Eight months after Capital Metro began the first phases of its Connections 2025 study, the transit company will begin analyzing input from Austin residents in order to begin proposing and implementing improvements to its system.
Connections 2025 is a yearlong, in-depth review of Austin’s transit system aimed at assessing and predicting short, mid and long range goals to accommodate expansion and advances in Austin as they relate to the transit system. While Cap Metro completes similar studies every five years, Connections 2025 differs from previous efforts in Cap Metro’s partnership with Transportation Management and Design, Inc. (TMD), a transit-planning consultant that has worked with transit companies nationally and worldwide.
To address the changing needs of the city, Cap Metro has worked with over 80 community agencies and two advisory committees, as well as members from organizations including UT, Austin Community College, Austin Independent School District and Downtown Austin Alliance, among others.
“Capital Metro conducts service changes three times a year, typically every January, June and August,” said Melissa Ayala, communications specialist for Cap Metro. “The Connections 2025 plan would help guide these tri-annual changes Capital Metro could begin implementing as early as January 2017.”
Connections 2025 consists of five phases.
Phases one through three involved evaluating the needs of the city through the analysis of population demographics and community input through surveys on Cap Metro’s website and “open houses” where residents could discuss Austin’s transit system.

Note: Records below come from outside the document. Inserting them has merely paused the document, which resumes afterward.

(* ===== verification/JobWorker.v ===== *)
(** * The job worker

    [bookclerkd/src/job_worker.rs] over the queue: a turn of a network worker (reclaim, prune,
    claim with bounded replay, run), the heartbeat task beside the handler, and what the worker
    writes once the handler returned.  The handler ([InProcessJobTransport::execute]) and the
    storage-scan bookkeeping, which works on tables of its own, are parameters. *)

From stdpp Require Import base option list strings relations pretty.
From Stdlib Require Import ZArith Lia.
From S2P Require Import Prelude Schema Store Concurrency Worker JobModels JobQueue JobInvariant JobSafety JobTxn JobPool JobSpec.

Local Open Scope Z_scope.

Definition CLAIM_REPLAY_BUDGET : Z := seconds 2.
Definition CLAIM_REPLAY_DELAY : Z := 200 * 1000000.
Definition JOB_SUSPENDED_DETAIL_PREFIX : string := "suspended until ".

Inductive HandlerFailKind : Type :=
| OperatorCancel
| FailFenceLost
| Handler.

Definition classify_handler_failure (local_cancel operator_cancel : bool) : HandlerFailKind :=
  if operator_cancel then OperatorCancel else if local_cancel then FailFenceLost else Handler.

(** [anyhow::Result]: a message or a value. *)
Definition anyhow (A : Type) : Type := string + A.

Definition JOB_COMMAND_VERSION : Z := JOB_PAYLOAD_VERSION.

Record JobCommand : Type := mk_JobCommand {
  cmd_version : Z;
  cmd_kind : JobKind;
  cmd_payload : JobPayload;
}.

(** [JobCommand::from_record]. *)
Definition from_record (job : JobRecord) : anyhow JobCommand :=
  match rec_kind job with
  | Invalid => inl "invalid_job"
  | kind =>
      if negb (v (rec_payload job) =? JOB_COMMAND_VERSION)
      then inl ("unsupported job command version " +:+ pretty (v (rec_payload job))
                +:+ " (expected " +:+ pretty JOB_COMMAND_VERSION +:+ ")")
      else inr (mk_JobCommand (v (rec_payload job)) kind (rec_payload job))
  end.

Record JobExecCtx : Type := mk_JobExecCtx {
  ctx_fence : JobFence;
  ctx_cancel : AtomicBool;
  ctx_attempt_count : Z;
  ctx_dedup_key : string;
  ctx_lease_expires_at : option Z;
  ctx_checkpoint : option JobCheckpoint;
  ctx_invocation_sequence : Z;
}.

(** [JobExecCtx::is_cancelled] and [JobExecCtx::request_cancel]. *)
Definition is_cancelled (ctx : JobExecCtx) : prog WorkerState bool := load (ctx_cancel ctx).
Definition request_cancel (ctx : JobExecCtx) : prog WorkerState unit := store_true (ctx_cancel ctx).

(** The context [run_claimed_job] builds around a fresh flag. *)
Definition exec_ctx (job : JobRecord) (f : JobFence) (cancel : AtomicBool) : JobExecCtx :=
  {| ctx_fence := f;
     ctx_cancel := cancel;
     ctx_attempt_count := rec_attempt_count job;
     ctx_dedup_key := rec_dedup_key job;
     ctx_lease_expires_at := rec_lease_expires_at job;
     ctx_checkpoint := checkpoint (rec_payload job);
     ctx_invocation_sequence := Z.max (default 1 (invocation_sequence (rec_payload job))) 1 |}.

(** [replay_until]; [None] when [fuel] attempts were not enough. *)
Fixpoint replay_until {A} (fuel : nat) (claim : prog WorkerState (result A)) (deadline retry_delay : Z)
    : prog WorkerState (option (result A)) :=
  match fuel with
  | O => Ret None
  | S fuel =>
      let* r := claim in
      match r with
      | Ok job => Ret (Some (Ok job))
      | Err (Unavailable msg) =>
          let* now := Instant_now in
          if deadline <=? now
          then Ret (Some (Err (Unavailable ("claim replay budget exhausted: " +:+ msg))))
          else
          let* _ := sleep retry_delay in
          replay_until fuel claim deadline retry_delay
      | Err err => Ret (Some (Err err))
      end
  end.

(** Attempts that fit in the budget, the first and the last included. *)
Definition replay_fuel : nat := Z.to_nat (CLAIM_REPLAY_BUDGET / CLAIM_REPLAY_DELAY + 2).

Section JobWorker.
Context {C : Chrono} {U : Uuid} {J : SerdeJson JobPayload} {K : ScratchQuota}.
Context (execute : JobCommand → JobExecCtx → prog WorkerState (anyhow string)).
Context (storage_scan_reclaim_if_terminal : string → prog Db (result unit)).
Context (storage_scan_reclaim_terminal_page : prog Db (result unit)).

Definition claim_with_replay (owner : string) (lease_secs : Z)
    : prog WorkerState (option (result (option JobRecord))) :=
  let* now := Instant_now in
  replay_until replay_fuel (call (claim_next_job Network owner lease_secs))
    (now + CLAIM_REPLAY_BUDGET) CLAIM_REPLAY_DELAY.

(** The spawned heartbeat task, for [fuel] ticks. *)
Fixpoint heartbeat_loop (fuel : nat) (ctx : JobExecCtx) (f : JobFence)
    (lease_secs confirmed_until : Z) : prog WorkerState unit :=
  match fuel with
  | O => Ret ()
  | S fuel =>
      let* requested := call (job_cancel_requested (job_id f)) in
      let* _ := match requested with Ok true => request_cancel ctx | _ => Ret () end in
      let* beat := call (heartbeat_job f lease_secs None) in
      let* now := Instant_now in
      match apply_heartbeat_tick (classify_heartbeat beat) now confirmed_until (seconds lease_secs) with
      | Continue next => heartbeat_loop fuel ctx f lease_secs next
      | StopFenceLost => request_cancel ctx
      end
  end.

(** [execute_claimed]. *)
Definition execute_claimed (job : JobRecord) (ctx : JobExecCtx)
    : prog WorkerState (anyhow string) :=
  let* cancelled := is_cancelled ctx in
  if cancelled then Ret (inl "cancelled") else
  match from_record job with
  | inl e => Ret (inl e)
  | inr cmd => execute cmd ctx
  end.

Definition after_write (f : JobFence) (r : result bool) : prog WorkerState unit :=
  match r with
  | Ok true => let* _ := call (storage_scan_reclaim_if_terminal (job_id f)) in Ret ()
  | _ => Ret ()
  end.

(** The end of [run_claimed_job], from the handler's result on. *)
Definition finish_job (f : JobFence) (ctx : JobExecCtx) (r : anyhow string) : prog WorkerState unit :=
  match r with
  | inr detail =>
      if String.prefix JOB_SUSPENDED_DETAIL_PREFIX detail then Ret () else
      let* r := call (complete_job f (Some detail)) in
      after_write f r
  | inl err =>
      let* flag := call (job_cancel_requested (job_id f)) in
      let operator_cancel := match flag with Ok b => b | Err _ => false end in
      let* local_cancel := is_cancelled ctx in
      match classify_handler_failure local_cancel operator_cancel with
      | OperatorCancel => let* r := call (fail_job f "cancelled" "cancelled") in after_write f r
      | FailFenceLost => Ret ()
      | Handler => let* r := call (fail_job f "handler" err) in after_write f r
      end
  end.

Definition run_claimed_job (job : JobRecord) : prog WorkerState unit :=
  match fence job with
  | None => Ret ()
  | Some f =>
      let* cancel := AtomicBool_new in
      let ctx := exec_ctx job f cancel in
      let* _ := if bool_decide (rec_state job = Cancelled) || rec_cancel_requested job
                then request_cancel ctx else Ret () in
      let* r := execute_claimed job ctx in
      finish_job f ctx r
  end.

(** One turn of the loop of [spawn_network_worker]. *)
Definition worker_turn (owner : string) (lease_secs retention_days : Z) : prog WorkerState unit :=
  let* _ := call reclaim_expired_leases in
  let* _ := call (prune_terminal_jobs retention_days) in
  let* _ := call storage_scan_reclaim_terminal_page in
  let* claimed := claim_with_replay owner lease_secs in
  match claimed with
  | Some (Ok (Some job)) => run_claimed_job job
  | Some (Err _) => sleep (seconds 2)
  | _ => Ret ()
  end.
End JobWorker.

(** ** The replay ends *)

(** Every attempt costs at least the delay, so the deadline passes within the fuel. *)
Lemma replay_until_ends (R : Db → Db → Prop) (I : Db → Prop) `{!PreOrder R} {A}
    (claim : prog WorkerState (result A)) deadline delay fuel w :
  safe (wrely R) (winv I) claim → 0 < delay → (0 < fuel)%nat →
  deadline ≤ monotonic w + (Z.of_nat fuel - 1) * delay →
  wp (wrely R) (wrely R) (winv I) (replay_until fuel claim deadline delay) (λ r _, r ≠ None) w.
Proof.
  intros Hc Hd. revert w. induction fuel as [|fuel IH]; intros w Hf Hdl; [lia|].
  cbn [replay_until]. apply wp_bind.
  eapply wp_mono; [|apply (wp_history _ _ _ (λ _ _, True) w); [reflexivity|apply Hc]].
  intros [job|[]] w1 [_ (_ & _ & Hm1)]; try done. apply wp_bind, wp_query; [apply _|].
  intros w2 (_ & _ & Hm2) _. destruct (deadline <=? monotonic w2) eqn:El; [done|].
  apply Z.leb_gt in El. apply wp_bind, wp_exec. intros w3 H3 HI3. cbn [fst snd].
  split; [wkept|]. split; [exact HI3|].
  destruct H3 as (_ & _ & Hm3). apply IH; [destruct fuel; lia|]. simpl. destruct fuel; lia.
Qed.

(** ** The worker among the others *)

Section Safety.
Context {C : Chrono} {U : Uuid} {J : SerdeJson JobPayload} {K : ScratchQuota}.
Context `{!UuidLaws U} `{!SerdeLaws JobPayload}.
Context (execute : JobCommand → JobExecCtx → prog WorkerState (anyhow string)).
Context (storage_scan_reclaim_if_terminal : string → prog Db (result unit)).
Context (storage_scan_reclaim_terminal_page : prog Db (result unit)).

Local Abbreviation rely := (wrely evolves).
Local Abbreviation inv := (winv wf).
Local Abbreviation finish := (finish_job storage_scan_reclaim_if_terminal).
Local Abbreviation turn :=
  (worker_turn execute storage_scan_reclaim_if_terminal storage_scan_reclaim_terminal_page).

Phase three was completed on June 24 with the closing of Cap Metro’s second community survey. While the first community survey — to which 4,886 residents responded and was completed in early March — involved general questions about ridership, such as route preference and frequency of riding, the most recent community survey asked residents about trade-offs. For example, would Austin residents rather see more direct trips, or more frequent ones? The survey received about 600 responses, with 87 percent of respondents voting for more frequent buses.
“If anything, scheduling makes me not want to use the bus system here in Austin,” said electrical engineering freshman Waseem Mehany. “It’s frustrating to have to wait for your bus to come and not knowing if it’s going to be late or on time, or what. There’s no guarantee that you’ll get to a certain place when you need to be there.”
Phases four and five involve drafting service plans and implementing changes. From August to September, Cap Metro and TMD will finalize the Draft Transit Plan, which outlines expected changes and improvements and will solicit public feedback on the draft through social media and additional “open houses.” Changes will be implemented starting in Jan. 2017, after the Cap Metro Board of Directors approves the final plan late this year.
Based on the results of the June survey, Cap Metro will likely be implementing more frequent buses; however, final decisions are yet to be made. Cap Metro’s last study, Service Plan 2020, resulted in projects including the city’s first transit priority lanes — or lanes marked “bus only” which are designated for cars and transit vehicles making right turns — along Guadalupe and Lavaca, a High-Frequency Route Network among five major routes and the introduction of MetroRapid Routes 801 and 803, which provide more frequent service through “the heart of Austin,” Ayala said.
Many UT students have said they are looking forward to improvements to the city’s transit system.
“The city is huge, and the bus system is confusing enough as it is,” said physics freshman Laura Schwartz. “Without Uber and Lyft, people without cars and bikes are going to have to start using buses more often. It’s good to see [Cap Metro] getting involved with the community to make that happen.”